Dave Brisbin 9.17.23
Years ago, first time visiting an inmate at men’s central jail, I was surprised by the attitudes of the other visitors. There wasn’t the melancholy or tears I was expecting, but a lightness, almost celebratory atmosphere. Young women made up and dressed up, parents, grandparents laughing and talking. Big Hispanic man loudly encouraging and praying, two women beside me speed talking, effortlessly gliding between English and Spanish. Family and friends doing what family and friends do. Was a forty-five-minute wait at my assigned window; time to take it all in.
Swinging around on my bolted-down metal stool, a young woman at the opposite bank of windows is talking on the handset to a young man on the other side of the glass.

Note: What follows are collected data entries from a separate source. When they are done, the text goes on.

(** C6.  When the model returns a result without ['acc'] at some iteration
    of some batch, that iteration raises [KeyError] before the trace is
    extended, and [attack_detector] ends with this exception in the state
    of that moment: the trace holds the values of the earlier iterations
    only. *)
Theorem missing_acc_is_fatal ds s loader s0 pre data post s1 j s2 :
  setup build_dataloader args ds s = (Ok loader, s0) ->
  loader = pre ++ data :: post ->
  (Z.of_nat (List.length pre) < max_attack_batches args)%Z ->
  attack_batches model args 0 (max_batch_of args loader) pre (start_loop s0)
    = (Ok tt, s1) ->
  (j < Z.to_nat (num_attack_iter args))%nat ->
  attack_iters model args j data (start_batch data s1) = (Ok tt, s2) ->
  getitem (model (imgs s2) data) "acc" = inl (KeyError "acc") ->
  attack_step model args data s2 = (Raise (KeyError "acc"), s2) /\
  attack_detector build_dataloader model args ds s
    = (Raise (KeyError "acc"), s2) /\
  List.length (acc_list s2) = j.
Proof.
  intros Hsetup Hloader Hcap Hpre Hj Hiters Hacc.
  pose proof (attack_step_missing_acc data s2 Hacc) as Hstep.
  split; [exact Hstep |]. split.
  - unfold attack_detector. rewrite (@bind_run _ _ _ _ _ _ _ Hsetup).
    unfold evaluate.
    rewrite (@bind_run _ _ (modify start_loop) _ s0 tt (start_loop s0) eq_refl).
    apply bind_Raise. rewrite Hloader at 2.
    apply attack_batches_Raise with (s1 := s1).
    + exact Hpre.
    + unfold max_batch_of. rewrite Hloader, length_app. simpl List.length. lia.
    + apply attack_batch_Raise.
      replace (Z.to_nat (num_attack_iter args))
        with (j + S (Z.to_nat (num_attack_iter args) - S j))%nat by lia.
      apply attack_iters_Raise with (s1 := s2); assumption.
  - apply attack_iters_acc_list in Hiters. destruct Hiters as (l & Hl & Hlen).
    rewrite Hl. simpl. exact Hlen.
Qed.

(** *** The loop over the batches *)

Lemma attack_batches_Ok loader i mb s s' :
  (0 <= i)%Z ->
  batches i mb loader s = (Ok tt, s') ->
  exists firsts lasts,
    processed model args (firstn (Z.to_nat (mb - i)) loader) s s' firsts lasts /\
    acc_before_attack s' = fold_left Num.add firsts (acc_before_attack s) /\
    acc_under_attack s' = fold_left Num.add lasts (acc_under_attack s) /\
    pbar_outer s' = (pbar_outer s + List.length firsts)%nat /\
    stdout s' = stdout s.
Proof.
  revert i s. induction loader as [| data loader IH]; simpl; intros i s Hi H.
  - run_inv. exists [], []. rewrite firstn_nil. simpl.
    repeat split; [constructor | lia].
  - destruct (mb <=? i)%Z eqn:Hle.
    + apply Z.leb_le in Hle. run_inv.
      replace (Z.to_nat (mb - i)) with 0%nat by lia. exists [], []. simpl.
      repeat split; [constructor | lia].
    + apply Z.leb_gt in Hle. run_inv. destruct v.
      apply IH in H; [| lia].
      destruct H as (firsts & lasts & Hp & Hb & Hu & Hbar & Hout).
      pose proof Run as Hbatch. apply attack_batch_Ok in Hbatch.
      destruct Hbatch as (s1 & first & last & x & raw & _ & Hf & Hl & Hpb
                          & Hpu & Hacc & _ & Hbar0 & Hout0).
      destruct first as [a | ?]; [| discriminate Hpb].
      destruct last as [b | ?]; [| discriminate Hpu].
      exists (value a :: firsts), (value b :: lasts).
      replace (Z.to_nat (mb - i)) with (S (Z.to_nat (mb - (i + 1)))) by lia.
      simpl. inversion Hpb as [Hb0]. inversion Hpu as [Hu0].
      repeat split.
      * econstructor; [exact Run | | | exact Hp]; rewrite Hacc; assumption.
      * rewrite Hb, Hb0. reflexivity.
      * rewrite Hu, Hu0. reflexivity.
      * rewrite Hbar, Hbar0. lia.
      * rewrite Hout. exact Hout0.
Qed.

Lemma processed_length l s s' firsts lasts :
  processed model args l s s' firsts lasts ->
  List.length firsts = List.length l /\ List.length lasts = List.length l.
Proof.
  induction 1 as [| data l s s1 s2 a b firsts lasts _ _ _ _ [IH1 IH2]]; simpl.
  - split; reflexivity.
  - split; congruence.
Qed.

(** C5.  With a positive cap, a completed [evaluate] has processed the
    first [n = min(len(loader), max_attack_batches)] batches of the loader
    and no other, and the two means it prints are the sums of the first and
    of the last trace values of these [n] batches divided by [n]; with a
    cap equal to the length of the loader these are all its batches. *)
Theorem mean_over_processed_batches loader s s' :
  (0 < max_attack_batches args)%Z ->
  evaluate model args loader s = (Ok tt, s') ->
  exists n s1 firsts lasts,
    Z.of_nat n
      = Z.min (Z.of_nat (List.length loader)) (max_attack_batches args) /\
    processed model args (firstn n loader) (start_loop s) s1 firsts lasts /\
    List.length firsts = n /\
    List.length lasts = n /\
    pbar_outer s' = n /\
    rendered s' = rendered s1 /\
    (max_attack_batches args = Z.of_nat (List.length loader) ->
     firstn n loader = loader) /\
    stdout s' =
      stdout s ++
        [("Accuracy before attack"%string,
          Num.div (total firsts) (Num.of_Z (Z.of_nat n)));
         ("Accuracy under attack"%string,
          Num.div (total lasts) (Num.of_Z (Z.of_nat n)));
         ("Accuracy decrease"%string,
          Num.sub (Num.div (total firsts) (Num.of_Z (Z.of_nat n)))
            (Num.div (total lasts) (Num.of_Z (Z.of_nat n))))].
Proof.
  intros Hcap H. unfold evaluate, max_batch_of in H.
  set (mb := Z.min (Z.of_nat (List.length loader)) (max_attack_batches args))
    in *.
  run_inv.
  match goal with
  | Hr : attack_batches _ _ _ _ _ _ = (Ok ?u, ?sx) |- _ =>
      destruct u; rename sx into s_loop; rename Hr into Hloop
  end.
  apply attack_batches_Ok in Hloop; [| lia].
  destruct Hloop as (firsts & lasts & Hp & Hb & Hu & Hbar & Hout).
  rewrite Z.sub_0_r in Hp.
  destruct (processed_length Hp) as [Hlf Hll].
  assert (Hmb : (0 <= mb <= Z.of_nat (List.length loader))%Z).
  { unfold mb. lia. }
  assert (Hlen : List.length (firstn (Z.to_nat mb) loader) = Z.to_nat mb).
  { apply firstn_length_le. lia. }
  assert (Hid : Z.of_nat (Z.to_nat mb) = mb) by (apply Z2Nat.id; lia).
  unfold report, print, mean_of in H. run_inv.
  destruct (mb =? 0)%Z; try discriminate.
  match goal with E : inr _ = inr _ |- _ => inversion E; clear E end.
  match goal with E : inr _ = inr _ |- _ => inversion E; clear E end.
  subst. simpl in *.
  exists (Z.to_nat mb), s_loop, firsts, lasts. unfold total.
  rewrite Hid, <- Hb, <- Hu, Hout. simpl.
  repeat split; try lia; try exact Hp.
  - intros Hall. apply firstn_all2. unfold mb. lia.
  - rewrite <- !app_assoc. reflexivity.
Qed.

(** *** The update of the image *)

(** C3.  A completed iteration replaces each entry [p] of the image by
    [p + epsilon / num_attack_iter * d / m], where [d] is the entry of the
    gradient left by the backward passes at the same place and [m] the
    largest absolute value in that gradient. *)
Theorem perturbation_step data s s' :
  attack_step model args data s = (Ok tt, s') ->
  exists g m,
    image_gradient model (imgs s) data = inr (Some g) /\
    tmax (tmap Num.abs g) = Some m /\
    forall c h w p d,
      pixel (imgs s) c h w = Some p ->
      pixel g c h w = Some d ->
      pixel (imgs s') c h w =
        Some (Num.add p
                (Num.div
                   (Num.mul
                      (Num.div (epsilon args) (Num.of_Z (num_attack_iter args)))
                      d)
                   m)).
Proof.
  intros H. apply attack_step_Ok in H.
  destruct H as (acc & g & x' & _ & Hg & Hp & ->).
  unfold perturb in Hp. destruct g as [g |]; [| discriminate Hp].
  destruct (tmax (tmap Num.abs g)) as [m |] eqn:Hm; [| discriminate Hp].
  inversion Hp; subst x'. exists g, m.
  split; [exact Hg |]. split; [exact Hm |].
  intros c h w p d Hpx Hd. simpl. unfold tadd.
  apply pixel_tzip; [exact Hpx |].
  rewrite !pixel_tmap, Hd. reflexivity.
Qed.

(** C2, as the code has it.  When the largest absolute value of the
    gradient is zero, line 278 raises nothing: every entry of the image it
    assigns is NaN, and the iteration completes when line 279 does. *)
Theorem zero_gradient_gives_nan data s g m :
  image_gradient model (imgs s) data = inr (Some g) ->
  tmax (tmap Num.abs g) = Some (Num.Fin m) ->
  m == 0 ->
  (exists x',
     perturb (epsilon args) (num_attack_iter args) (imgs s) (Some g) = inr x' /\
     all_entries (fun v => v = Num.NaN) x') /\
  (forall acc t,
     getitem (model (imgs s) data) "acc" = inr acc ->
     first_term (model (imgs s) data)
       (list_remove "acc" (map fst (model (imgs s) data))) = inr t ->
     exists s',
       attack_step model args data s = (Ok tt, s') /\
       all_entries (fun v => v = Num.NaN) (imgs s')).
Proof.
  intros Hg Hm Hm0.
  assert (Hx : exists x',
             perturb (epsilon args) (num_attack_iter args) (imgs s) (Some g)
               = inr x' /\
             all_entries (fun v => v = Num.NaN) x').
  { unfold perturb. rewrite Hm. eexists. split; [reflexivity |].
    rewrite tmap_tmap. unfold tadd.
    apply all_entries_tzip_r with (P := fun v => v = Num.NaN).
    - intros a b ->. destruct a; reflexivity.
    - apply all_entries_tmap with (P := bounded m).
      + intros v Hv.
        pose proof (@step_entry_zero_max
                      (Num.div (epsilon args) (Num.of_Z (num_attack_iter args)))
                      Num.zero v m Hv Hm0) as Hnan.
        destruct (Num.div (Num.mul _ v) (Num.Fin m)); try discriminate Hnan.
        reflexivity.
      + apply tmax_abs_bounded. exact Hm. }
  split; [exact Hx |].
  destruct Hx as (x' & Hp & Hnan). intros acc t Hacc Ht.
  unfold image_gradient in Hg. cbv zeta in Hg.
  eexists. unfold attack_step, bind, gets, lift, ret, modify.
  rewrite Hacc. cbv beta iota zeta. rewrite Hg. cbv beta iota zeta.
  rewrite Hp. cbv beta iota zeta. rewrite Ht. cbv beta iota zeta.
  split; [reflexivity | exact Hnan].
Qed.

(** *** The budget *)

Lemma regular_run_S k data s :
  regular_run model args (S k) data s = true ->
  exists g s',
    image_gradient model (imgs s) data = inr g /\
    regular_gradient (imgs s) g = true /\
    step data s = (Ok tt, s') /\
    regular_run model args k data s' = true.
Proof.
  simpl. intros H. apply andb_true_iff in H. destruct H as [Hg Hs].
  destruct (image_gradient model (imgs s) data) as [e | g]; [discriminate |].
  destruct (step data s) as [[[] | e] s']; [| discriminate].
  exists g, s'. repeat split; assumption.
Qed.

Lemma close_weaken D D' a b : D <= D' -> close D a b -> close D' a b.
Proof.
  intros Hle (qa & qb & Ha & Hb & H). exists qa, qb.
  repeat split; try assumption. eapply Qle_trans; eassumption.
Qed.

Lemma pointwise_impl (R R' : Num.t -> Num.t -> Prop) x y :
  (forall a b, R a b -> R' a b) -> pointwise R x y -> pointwise R' x y.
Proof.
  intros H. unfold pointwise.
  apply Forall2_impl. apply Forall2_impl. apply Forall2_impl. exact H.
Qed.

Lemma pointwise_diag (P : Num.t -> Prop) (R : Num.t -> Num.t -> Prop) x :
  (forall v, P v -> R v v) -> all_entries P x -> pointwise R x x.
Proof.
  intros H. unfold all_entries, pointwise.
  induction 1 as [| ch x Hch _ IHx]; constructor; [| exact IHx].
  induction Hch as [| row ch Hrow _ IHch]; constructor; [| exact IHch].
  induction Hrow as [| v row Hv _ IHrow]; constructor; [apply H, Hv | exact IHrow].
Qed.

Lemma inject_Z_nonzero n : (0 < n)%Z -> ~ inject_Z n == 0.
Proof. intros Hn H. unfold Qeq in H. simpl in H. lia. Qed.

(** One regular iteration moves every entry by at most
    [epsilon / num_attack_iter]. *)
Lemma regular_step_close e D x0 x g x' :
  0 <= e -> (0 < num_attack_iter args)%Z ->
  regular_gradient x g = true ->
  perturb (Num.Fin e) (num_attack_iter args) x g = inr x' ->
  pointwise (close D) x0 x ->
  pointwise (close (D + e / inject_Z (num_attack_iter args))) x0 x'.
Proof.
  intros He Hn Hreg Hp Hclose.
  destruct g as [g |]; [| discriminate Hreg].
  simpl in Hreg. apply andb_true_iff in Hreg. destruct Hreg as [Hshape Hmax].
  unfold perturb in Hp.
  destruct (tmax (tmap Num.abs g)) as [[m | | |] |] eqn:Hm;
    try discriminate Hmax.
  apply negb_true_iff, qzero_false in Hmax.
  pose proof (inject_Z_nonzero Hn) as Hnz.
  assert (Hstep : Num.div (Num.Fin e) (Num.of_Z (num_attack_iter args))
                  = Num.Fin (e / inject_Z (num_attack_iter args))).
  { unfold Num.of_Z. simpl. apply qzero_false in Hnz. rewrite Hnz. reflexivity. }
  rewrite Hstep in Hp. inversion Hp; subst x'. rewrite tmap_tmap. unfold tadd.
  apply pointwise_update
    with (R := close D) (S := fun _ _ => True) (P := bounded m).
  - intros a b d Hab Hd. apply step_entry_close; try assumption.
    apply Qle_shift_div_l.
    + unfold Qlt. simpl. lia.
    + lra.
  - exact Hclose.
  - apply same_shape_pointwise. exact Hshape.
  - apply tmax_abs_bounded. exact Hm.
Qed.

Orange jumpsuit. I see her from an angle, leaned forward and intent—free hand in the air, tone of voice, smile—she could have been sitting across white tablecloth and candlelight. She saw no orange jumpsuit, no offense, only the man she loved. I thought of the prodigal…in an orange jumpsuit…and I realized that she and the father of the prodigal were orange colorblind. Saw no offenses or punishments, only the beloved.

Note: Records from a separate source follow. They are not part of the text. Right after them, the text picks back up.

(** ** What the loops compute *)

Lemma mapM_length {A B} (f : A -> result B) (l : list A) : forall vs,
  mapM f l = Ok vs -> length vs = length l.
Proof.
  induction l as [|x l IH]; intros vs.
  - now intros [= <-].
  - cbn [mapM]. destruct (f x) as [v|e]; [|discriminate].
    cbn [mbind result_bind]. destruct (mapM f l) as [ws|e]; [|discriminate].
    intros [= <-]. cbn. now rewrite (IH ws).
Qed.

Lemma mapM_zip_fmap {A B C} (h : A -> B) (f : A * B -> result C) (l : list A) :
  mapM f (zip l (h <$> l)) = mapM (fun x => f (x, h x)) l.
Proof.
  induction l as [|x l IH]; [reflexivity|].
  cbn [fmap list_fmap zip zip_with mapM]. now rewrite IH.
Qed.

Lemma mapM_ext_result {A B} (f g : A -> result B) (l : list A) :
  (forall x, f x = g x) -> mapM f l = mapM g l.
Proof.
  intros H. induction l as [|x l IH]; [reflexivity|].
  cbn [mapM]. now rewrite H, IH.
Qed.

(** X1. [all_module_multiple_log_softmax] returns one entry per module: the
    module's horizon losses (negative log-likelihood of class 0 under
    [log(softmax + 1e-11)]), summed and divided by the number of horizons. *)
Theorem all_module_multiple_log_softmax_averages {T : Type} (targets : T)
    (r : reduction) (log_f_module_list : list (list Tensor)) :
  all_module_multiple_log_softmax log_f_module_list targets r
  = (_ ← device log_f_module_list;
     mapM (fun log_f_list =>
             losses ← mapM (fun log_fk => softmax_nll r log_fk (torch_zeros log_fk))
                        log_f_list;
             Ok (horizon_average (length log_f_list) losses))
       log_f_module_list) /\
  (forall module_losses,
     all_module_multiple_log_softmax log_f_module_list targets r = Ok module_losses ->
     length module_losses = length log_f_module_list).
Proof.
  split; [apply all_module_multiple_log_softmax_closed|].
  intros v. rewrite all_module_multiple_log_softmax_closed.
  destruct (device log_f_module_list); [|discriminate].
  cbn [mbind result_bind]. apply mapM_length.
Qed.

Is that fair? What about the offense, the victims? What about justice? Isn’t God just?
God is justice in the macro, when viewed where three or more are gathered. But when God views us—it is always micro, as if we are the only person living between heaven and earth. God is orange colorblind too. Sees through our faults like x-ray vision or a young woman at central jail. While we are still beholden to macro laws and the punishments they assign, between God and us, there are only and will only ever be white tablecloths and candlelight.